__Source material__:
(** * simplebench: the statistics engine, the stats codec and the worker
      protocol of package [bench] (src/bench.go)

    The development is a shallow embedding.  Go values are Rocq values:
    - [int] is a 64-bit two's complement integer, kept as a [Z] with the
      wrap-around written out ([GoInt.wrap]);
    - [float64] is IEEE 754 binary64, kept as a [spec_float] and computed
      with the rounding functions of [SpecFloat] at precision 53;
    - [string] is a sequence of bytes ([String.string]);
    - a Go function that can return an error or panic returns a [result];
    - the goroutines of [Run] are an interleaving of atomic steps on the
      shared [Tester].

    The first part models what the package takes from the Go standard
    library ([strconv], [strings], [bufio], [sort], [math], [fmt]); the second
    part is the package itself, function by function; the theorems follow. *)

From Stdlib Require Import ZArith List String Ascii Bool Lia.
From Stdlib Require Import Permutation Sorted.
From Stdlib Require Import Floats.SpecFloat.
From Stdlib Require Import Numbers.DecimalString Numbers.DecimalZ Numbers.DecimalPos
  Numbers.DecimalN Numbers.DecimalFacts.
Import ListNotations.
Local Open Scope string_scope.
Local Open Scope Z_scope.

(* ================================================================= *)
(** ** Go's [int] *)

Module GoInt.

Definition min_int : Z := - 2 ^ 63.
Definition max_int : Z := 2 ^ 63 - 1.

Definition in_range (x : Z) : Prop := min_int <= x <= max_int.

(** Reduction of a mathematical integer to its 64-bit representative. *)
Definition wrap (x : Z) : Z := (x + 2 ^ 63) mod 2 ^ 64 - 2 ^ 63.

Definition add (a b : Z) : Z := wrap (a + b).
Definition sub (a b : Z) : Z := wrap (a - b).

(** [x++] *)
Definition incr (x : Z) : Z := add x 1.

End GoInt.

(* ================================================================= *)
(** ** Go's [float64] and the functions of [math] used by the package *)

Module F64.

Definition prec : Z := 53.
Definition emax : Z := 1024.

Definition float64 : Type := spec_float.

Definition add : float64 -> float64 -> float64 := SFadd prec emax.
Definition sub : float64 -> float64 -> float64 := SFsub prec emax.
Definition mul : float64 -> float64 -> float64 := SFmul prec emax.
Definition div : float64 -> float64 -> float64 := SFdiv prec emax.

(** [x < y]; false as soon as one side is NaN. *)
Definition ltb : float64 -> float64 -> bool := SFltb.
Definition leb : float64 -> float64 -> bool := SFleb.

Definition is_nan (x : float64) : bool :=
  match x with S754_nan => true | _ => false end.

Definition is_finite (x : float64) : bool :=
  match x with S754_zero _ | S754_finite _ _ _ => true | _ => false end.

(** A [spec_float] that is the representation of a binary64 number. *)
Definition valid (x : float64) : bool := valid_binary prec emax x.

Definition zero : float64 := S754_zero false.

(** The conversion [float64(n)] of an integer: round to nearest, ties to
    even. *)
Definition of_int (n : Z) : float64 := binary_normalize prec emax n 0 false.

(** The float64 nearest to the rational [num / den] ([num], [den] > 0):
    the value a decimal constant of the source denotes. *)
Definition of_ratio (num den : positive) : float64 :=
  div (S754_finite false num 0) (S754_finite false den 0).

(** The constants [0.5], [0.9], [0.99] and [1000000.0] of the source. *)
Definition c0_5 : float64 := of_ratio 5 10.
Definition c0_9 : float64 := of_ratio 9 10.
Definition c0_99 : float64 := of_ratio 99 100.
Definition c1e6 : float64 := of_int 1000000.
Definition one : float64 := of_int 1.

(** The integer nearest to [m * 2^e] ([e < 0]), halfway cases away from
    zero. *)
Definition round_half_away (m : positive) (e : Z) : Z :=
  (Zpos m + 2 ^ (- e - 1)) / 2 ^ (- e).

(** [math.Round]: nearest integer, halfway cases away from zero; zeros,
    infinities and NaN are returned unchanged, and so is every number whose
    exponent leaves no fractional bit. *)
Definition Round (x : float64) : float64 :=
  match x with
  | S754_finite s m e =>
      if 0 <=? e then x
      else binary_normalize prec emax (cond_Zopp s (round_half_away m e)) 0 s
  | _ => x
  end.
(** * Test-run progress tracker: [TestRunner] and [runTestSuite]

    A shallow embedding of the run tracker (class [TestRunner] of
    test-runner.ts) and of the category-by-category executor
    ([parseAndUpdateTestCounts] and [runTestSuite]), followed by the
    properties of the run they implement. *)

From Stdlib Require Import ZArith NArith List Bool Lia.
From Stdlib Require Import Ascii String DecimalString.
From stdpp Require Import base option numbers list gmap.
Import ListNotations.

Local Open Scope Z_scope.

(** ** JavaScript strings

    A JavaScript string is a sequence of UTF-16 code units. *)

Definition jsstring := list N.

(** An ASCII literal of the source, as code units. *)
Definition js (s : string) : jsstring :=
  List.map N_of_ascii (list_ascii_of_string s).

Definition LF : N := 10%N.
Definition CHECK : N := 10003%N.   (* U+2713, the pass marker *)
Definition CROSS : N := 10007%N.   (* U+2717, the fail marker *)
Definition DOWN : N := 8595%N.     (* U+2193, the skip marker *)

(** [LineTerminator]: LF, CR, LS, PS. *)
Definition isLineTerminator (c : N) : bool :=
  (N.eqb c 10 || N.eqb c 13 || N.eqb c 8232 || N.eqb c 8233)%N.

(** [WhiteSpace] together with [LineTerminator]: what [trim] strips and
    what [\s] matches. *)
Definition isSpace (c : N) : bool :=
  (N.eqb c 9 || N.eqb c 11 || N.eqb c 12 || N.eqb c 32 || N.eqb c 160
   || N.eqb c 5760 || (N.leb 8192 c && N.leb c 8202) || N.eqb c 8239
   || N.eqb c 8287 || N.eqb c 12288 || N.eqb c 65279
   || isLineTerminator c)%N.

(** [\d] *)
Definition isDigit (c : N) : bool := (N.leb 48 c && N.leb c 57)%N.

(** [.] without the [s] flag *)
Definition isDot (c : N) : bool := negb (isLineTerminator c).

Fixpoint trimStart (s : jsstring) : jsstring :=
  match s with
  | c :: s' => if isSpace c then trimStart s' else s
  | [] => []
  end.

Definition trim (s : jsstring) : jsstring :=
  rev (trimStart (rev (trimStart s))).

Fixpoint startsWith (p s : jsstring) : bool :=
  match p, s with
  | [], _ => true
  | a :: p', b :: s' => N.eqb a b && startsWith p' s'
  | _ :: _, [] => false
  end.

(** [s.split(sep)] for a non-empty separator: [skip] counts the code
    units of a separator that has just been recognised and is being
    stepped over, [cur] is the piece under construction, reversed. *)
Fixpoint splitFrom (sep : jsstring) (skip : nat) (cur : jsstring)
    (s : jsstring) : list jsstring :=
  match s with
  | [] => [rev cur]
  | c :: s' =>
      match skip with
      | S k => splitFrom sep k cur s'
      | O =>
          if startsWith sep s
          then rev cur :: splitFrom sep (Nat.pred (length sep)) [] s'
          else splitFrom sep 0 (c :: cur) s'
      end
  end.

__Work required__: Copy out, exactly and alone, the lines of the entries above between the ones holding "Definition in_range (x" and "Definition sub (a b : Z) : Z := wrap (a - b).", inclusive.

__Reply__:
Definition in_range (x : Z) : Prop := min_int <= x <= max_int.

(** Reduction of a mathematical integer to its 64-bit representative. *)
Definition wrap (x : Z) : Z := (x + 2 ^ 63) mod 2 ^ 64 - 2 ^ 63.

Definition add (a b : Z) : Z := wrap (a + b).
Definition sub (a b : Z) : Z := wrap (a - b).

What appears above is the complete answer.